Your goal: After the line containing "In (pick_step candidates", write nothing more; before it, reproduce every line of the material below exactly, starting with the first.

(Dataset entries begins)

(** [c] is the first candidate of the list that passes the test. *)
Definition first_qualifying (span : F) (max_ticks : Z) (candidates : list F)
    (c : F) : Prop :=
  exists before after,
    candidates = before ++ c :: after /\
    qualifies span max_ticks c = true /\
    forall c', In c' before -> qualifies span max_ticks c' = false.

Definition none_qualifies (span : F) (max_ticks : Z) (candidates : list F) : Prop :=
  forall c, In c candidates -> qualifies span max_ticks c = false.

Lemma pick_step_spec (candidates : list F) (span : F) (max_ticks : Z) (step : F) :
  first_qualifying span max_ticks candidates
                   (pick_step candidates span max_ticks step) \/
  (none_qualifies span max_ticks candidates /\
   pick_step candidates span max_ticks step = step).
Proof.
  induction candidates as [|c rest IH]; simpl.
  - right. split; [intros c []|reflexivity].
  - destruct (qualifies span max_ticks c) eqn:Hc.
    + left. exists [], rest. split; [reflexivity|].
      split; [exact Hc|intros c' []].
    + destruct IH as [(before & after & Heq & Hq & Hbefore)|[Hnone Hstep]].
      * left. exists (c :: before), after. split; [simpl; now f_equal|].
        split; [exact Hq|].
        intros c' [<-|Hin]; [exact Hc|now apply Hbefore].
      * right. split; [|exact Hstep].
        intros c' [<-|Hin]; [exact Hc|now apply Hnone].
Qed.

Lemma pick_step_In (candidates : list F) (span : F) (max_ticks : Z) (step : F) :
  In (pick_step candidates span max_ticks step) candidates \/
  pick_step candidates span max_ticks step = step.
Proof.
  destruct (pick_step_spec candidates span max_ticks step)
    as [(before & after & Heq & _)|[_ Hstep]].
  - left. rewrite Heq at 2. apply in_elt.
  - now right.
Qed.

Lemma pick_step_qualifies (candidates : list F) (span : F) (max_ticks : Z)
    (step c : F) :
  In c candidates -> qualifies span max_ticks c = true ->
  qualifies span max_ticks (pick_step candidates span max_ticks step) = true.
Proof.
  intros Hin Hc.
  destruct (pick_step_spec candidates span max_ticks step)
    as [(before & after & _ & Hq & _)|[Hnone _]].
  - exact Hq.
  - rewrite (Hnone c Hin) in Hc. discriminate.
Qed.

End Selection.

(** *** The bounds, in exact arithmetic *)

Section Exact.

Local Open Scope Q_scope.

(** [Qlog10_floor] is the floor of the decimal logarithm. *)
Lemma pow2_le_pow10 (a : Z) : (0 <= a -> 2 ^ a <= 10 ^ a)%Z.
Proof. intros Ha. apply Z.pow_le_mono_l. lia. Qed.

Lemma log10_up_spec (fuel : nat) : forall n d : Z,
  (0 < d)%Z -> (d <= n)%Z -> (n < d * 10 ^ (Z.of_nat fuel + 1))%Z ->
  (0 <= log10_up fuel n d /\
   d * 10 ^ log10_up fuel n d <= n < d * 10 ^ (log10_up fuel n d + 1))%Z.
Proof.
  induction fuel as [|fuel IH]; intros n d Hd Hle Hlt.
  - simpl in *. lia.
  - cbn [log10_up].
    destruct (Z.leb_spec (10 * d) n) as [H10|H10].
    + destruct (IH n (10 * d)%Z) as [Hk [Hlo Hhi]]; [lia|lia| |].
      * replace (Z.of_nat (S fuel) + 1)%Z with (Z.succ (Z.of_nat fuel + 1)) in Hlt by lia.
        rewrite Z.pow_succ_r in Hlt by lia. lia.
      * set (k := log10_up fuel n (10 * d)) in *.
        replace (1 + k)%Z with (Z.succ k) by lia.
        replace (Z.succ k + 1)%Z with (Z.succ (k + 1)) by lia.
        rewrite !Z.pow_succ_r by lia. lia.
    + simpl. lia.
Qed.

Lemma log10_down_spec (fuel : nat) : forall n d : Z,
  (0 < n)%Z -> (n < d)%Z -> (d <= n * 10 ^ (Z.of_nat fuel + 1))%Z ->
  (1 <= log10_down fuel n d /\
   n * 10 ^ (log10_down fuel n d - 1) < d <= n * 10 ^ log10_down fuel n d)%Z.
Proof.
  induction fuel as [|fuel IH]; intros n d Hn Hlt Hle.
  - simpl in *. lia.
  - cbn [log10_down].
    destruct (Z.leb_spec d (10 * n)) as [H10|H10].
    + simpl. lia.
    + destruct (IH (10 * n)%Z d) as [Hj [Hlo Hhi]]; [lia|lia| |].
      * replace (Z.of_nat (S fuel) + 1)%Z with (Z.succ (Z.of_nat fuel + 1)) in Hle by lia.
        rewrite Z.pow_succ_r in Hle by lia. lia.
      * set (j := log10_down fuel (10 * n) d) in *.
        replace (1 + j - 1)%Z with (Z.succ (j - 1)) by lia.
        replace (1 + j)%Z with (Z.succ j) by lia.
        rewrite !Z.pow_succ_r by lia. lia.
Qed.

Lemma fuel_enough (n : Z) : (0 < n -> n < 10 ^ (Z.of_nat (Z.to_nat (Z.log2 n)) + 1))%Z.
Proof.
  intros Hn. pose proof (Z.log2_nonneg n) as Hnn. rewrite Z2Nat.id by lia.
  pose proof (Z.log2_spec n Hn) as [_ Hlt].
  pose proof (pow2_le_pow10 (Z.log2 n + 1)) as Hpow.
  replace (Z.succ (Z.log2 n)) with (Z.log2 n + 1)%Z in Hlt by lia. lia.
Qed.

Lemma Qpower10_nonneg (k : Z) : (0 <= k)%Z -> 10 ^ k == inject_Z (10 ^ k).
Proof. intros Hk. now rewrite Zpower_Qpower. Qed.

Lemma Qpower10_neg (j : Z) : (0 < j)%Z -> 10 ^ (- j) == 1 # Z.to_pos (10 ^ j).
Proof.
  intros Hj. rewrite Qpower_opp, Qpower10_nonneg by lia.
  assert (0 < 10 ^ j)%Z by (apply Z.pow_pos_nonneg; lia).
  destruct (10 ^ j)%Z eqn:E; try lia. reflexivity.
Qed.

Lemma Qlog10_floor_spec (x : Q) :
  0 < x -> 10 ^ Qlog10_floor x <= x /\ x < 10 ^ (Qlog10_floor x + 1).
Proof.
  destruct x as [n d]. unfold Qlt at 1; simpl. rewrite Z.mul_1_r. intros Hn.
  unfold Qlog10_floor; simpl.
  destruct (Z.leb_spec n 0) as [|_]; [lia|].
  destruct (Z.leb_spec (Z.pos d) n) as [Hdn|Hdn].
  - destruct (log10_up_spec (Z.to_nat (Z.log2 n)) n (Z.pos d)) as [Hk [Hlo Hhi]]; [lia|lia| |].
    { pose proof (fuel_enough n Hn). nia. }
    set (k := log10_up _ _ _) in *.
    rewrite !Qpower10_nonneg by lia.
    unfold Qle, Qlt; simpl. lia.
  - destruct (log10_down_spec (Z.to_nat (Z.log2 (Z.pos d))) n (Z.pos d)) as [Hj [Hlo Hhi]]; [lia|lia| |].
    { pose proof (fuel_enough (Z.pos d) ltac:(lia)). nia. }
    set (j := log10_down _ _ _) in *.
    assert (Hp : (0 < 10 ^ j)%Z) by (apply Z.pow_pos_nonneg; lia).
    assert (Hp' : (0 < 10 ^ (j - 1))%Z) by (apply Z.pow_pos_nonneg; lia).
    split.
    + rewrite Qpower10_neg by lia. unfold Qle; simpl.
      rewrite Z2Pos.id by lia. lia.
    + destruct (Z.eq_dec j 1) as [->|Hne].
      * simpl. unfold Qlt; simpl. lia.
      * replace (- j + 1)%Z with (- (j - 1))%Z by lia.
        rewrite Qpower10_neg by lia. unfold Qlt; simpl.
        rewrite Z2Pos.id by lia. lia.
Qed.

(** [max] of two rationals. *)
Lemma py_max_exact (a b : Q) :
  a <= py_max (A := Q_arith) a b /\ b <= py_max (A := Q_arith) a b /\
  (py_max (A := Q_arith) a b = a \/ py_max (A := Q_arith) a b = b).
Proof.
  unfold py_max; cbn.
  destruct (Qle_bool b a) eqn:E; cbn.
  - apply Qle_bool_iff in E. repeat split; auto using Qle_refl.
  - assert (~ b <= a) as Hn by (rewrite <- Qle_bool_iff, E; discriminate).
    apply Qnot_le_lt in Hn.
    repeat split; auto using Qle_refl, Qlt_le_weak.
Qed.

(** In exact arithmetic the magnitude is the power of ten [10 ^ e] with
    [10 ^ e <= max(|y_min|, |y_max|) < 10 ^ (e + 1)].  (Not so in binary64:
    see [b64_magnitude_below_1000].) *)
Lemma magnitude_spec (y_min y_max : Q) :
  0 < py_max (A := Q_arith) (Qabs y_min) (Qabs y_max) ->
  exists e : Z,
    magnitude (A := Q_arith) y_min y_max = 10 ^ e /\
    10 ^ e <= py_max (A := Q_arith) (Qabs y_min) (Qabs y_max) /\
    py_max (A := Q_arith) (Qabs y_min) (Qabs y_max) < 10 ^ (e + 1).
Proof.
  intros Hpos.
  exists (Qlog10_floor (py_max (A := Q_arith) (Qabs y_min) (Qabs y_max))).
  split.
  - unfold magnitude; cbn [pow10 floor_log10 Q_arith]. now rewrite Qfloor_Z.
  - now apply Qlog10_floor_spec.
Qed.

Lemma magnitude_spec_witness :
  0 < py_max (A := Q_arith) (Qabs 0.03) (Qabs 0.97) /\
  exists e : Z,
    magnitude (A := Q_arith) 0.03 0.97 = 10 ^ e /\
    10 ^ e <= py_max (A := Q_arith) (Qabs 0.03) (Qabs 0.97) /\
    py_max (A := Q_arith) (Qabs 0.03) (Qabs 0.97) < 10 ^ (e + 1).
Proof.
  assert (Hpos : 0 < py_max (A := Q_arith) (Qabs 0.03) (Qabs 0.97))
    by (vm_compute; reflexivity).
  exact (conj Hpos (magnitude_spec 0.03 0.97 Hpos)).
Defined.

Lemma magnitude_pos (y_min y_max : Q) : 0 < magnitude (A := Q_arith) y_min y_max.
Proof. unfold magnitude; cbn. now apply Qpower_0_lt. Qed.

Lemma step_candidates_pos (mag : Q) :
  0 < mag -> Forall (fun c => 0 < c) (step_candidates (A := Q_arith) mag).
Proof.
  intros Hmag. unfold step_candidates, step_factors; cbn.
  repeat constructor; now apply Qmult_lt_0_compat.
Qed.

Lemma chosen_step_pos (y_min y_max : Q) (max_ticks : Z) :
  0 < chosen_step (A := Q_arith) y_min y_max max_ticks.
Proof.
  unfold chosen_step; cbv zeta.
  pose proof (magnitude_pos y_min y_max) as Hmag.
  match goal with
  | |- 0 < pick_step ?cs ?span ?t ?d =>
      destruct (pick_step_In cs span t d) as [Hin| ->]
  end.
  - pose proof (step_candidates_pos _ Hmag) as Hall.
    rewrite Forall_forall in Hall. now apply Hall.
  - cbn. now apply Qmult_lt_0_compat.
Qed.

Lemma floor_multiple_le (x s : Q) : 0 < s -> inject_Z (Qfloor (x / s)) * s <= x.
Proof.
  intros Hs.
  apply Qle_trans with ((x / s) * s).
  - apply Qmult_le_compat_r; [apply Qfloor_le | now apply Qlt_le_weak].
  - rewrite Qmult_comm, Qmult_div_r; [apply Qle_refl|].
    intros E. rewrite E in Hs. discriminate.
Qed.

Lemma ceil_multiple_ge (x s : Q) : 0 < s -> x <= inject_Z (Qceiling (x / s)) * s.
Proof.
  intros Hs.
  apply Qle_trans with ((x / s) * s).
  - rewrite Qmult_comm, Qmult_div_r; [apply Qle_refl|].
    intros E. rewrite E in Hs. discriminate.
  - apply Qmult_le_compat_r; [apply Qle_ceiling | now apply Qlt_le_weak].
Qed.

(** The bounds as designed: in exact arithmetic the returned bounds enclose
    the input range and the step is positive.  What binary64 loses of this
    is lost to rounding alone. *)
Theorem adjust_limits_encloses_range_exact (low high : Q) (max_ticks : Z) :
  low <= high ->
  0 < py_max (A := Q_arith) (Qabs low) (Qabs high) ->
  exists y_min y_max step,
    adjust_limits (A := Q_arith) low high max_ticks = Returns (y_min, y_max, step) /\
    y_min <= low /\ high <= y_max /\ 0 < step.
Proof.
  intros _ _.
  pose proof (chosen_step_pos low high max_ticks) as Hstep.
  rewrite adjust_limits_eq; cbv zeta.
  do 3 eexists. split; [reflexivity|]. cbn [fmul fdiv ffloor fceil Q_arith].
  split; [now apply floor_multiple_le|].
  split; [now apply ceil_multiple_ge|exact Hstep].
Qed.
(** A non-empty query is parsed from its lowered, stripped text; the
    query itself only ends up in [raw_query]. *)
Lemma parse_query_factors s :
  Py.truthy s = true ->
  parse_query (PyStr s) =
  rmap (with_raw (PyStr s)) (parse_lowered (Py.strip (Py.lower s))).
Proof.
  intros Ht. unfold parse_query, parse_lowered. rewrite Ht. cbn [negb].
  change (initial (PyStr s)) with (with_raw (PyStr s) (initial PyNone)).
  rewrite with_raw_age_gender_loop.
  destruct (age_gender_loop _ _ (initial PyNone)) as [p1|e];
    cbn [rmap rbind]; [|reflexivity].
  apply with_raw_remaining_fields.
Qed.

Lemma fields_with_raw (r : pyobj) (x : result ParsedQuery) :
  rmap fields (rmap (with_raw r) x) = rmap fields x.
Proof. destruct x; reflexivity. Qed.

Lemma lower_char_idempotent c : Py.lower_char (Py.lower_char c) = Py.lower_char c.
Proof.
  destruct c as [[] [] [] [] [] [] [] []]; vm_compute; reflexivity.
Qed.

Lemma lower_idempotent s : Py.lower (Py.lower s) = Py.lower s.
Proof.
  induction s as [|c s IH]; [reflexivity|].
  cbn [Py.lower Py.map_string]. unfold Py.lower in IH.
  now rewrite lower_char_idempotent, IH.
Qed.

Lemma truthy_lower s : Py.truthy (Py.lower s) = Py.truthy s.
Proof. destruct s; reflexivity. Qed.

(Dataset entries ends)

Exercise answer:
(** [c] is the first candidate of the list that passes the test. *)
Definition first_qualifying (span : F) (max_ticks : Z) (candidates : list F)
    (c : F) : Prop :=
  exists before after,
    candidates = before ++ c :: after /\
    qualifies span max_ticks c = true /\
    forall c', In c' before -> qualifies span max_ticks c' = false.

Definition none_qualifies (span : F) (max_ticks : Z) (candidates : list F) : Prop :=
  forall c, In c candidates -> qualifies span max_ticks c = false.

Lemma pick_step_spec (candidates : list F) (span : F) (max_ticks : Z) (step : F) :
  first_qualifying span max_ticks candidates
                   (pick_step candidates span max_ticks step) \/
  (none_qualifies span max_ticks candidates /\
   pick_step candidates span max_ticks step = step).
Proof.
  induction candidates as [|c rest IH]; simpl.
  - right. split; [intros c []|reflexivity].
  - destruct (qualifies span max_ticks c) eqn:Hc.
    + left. exists [], rest. split; [reflexivity|].
      split; [exact Hc|intros c' []].
    + destruct IH as [(before & after & Heq & Hq & Hbefore)|[Hnone Hstep]].
      * left. exists (c :: before), after. split; [simpl; now f_equal|].
        split; [exact Hq|].
        intros c' [<-|Hin]; [exact Hc|now apply Hbefore].
      * right. split; [|exact Hstep].
        intros c' [<-|Hin]; [exact Hc|now apply Hnone].
Qed.

Lemma pick_step_In (candidates : list F) (span : F) (max_ticks : Z) (step : F) :
  In (pick_step candidates span max_ticks step) candidates \/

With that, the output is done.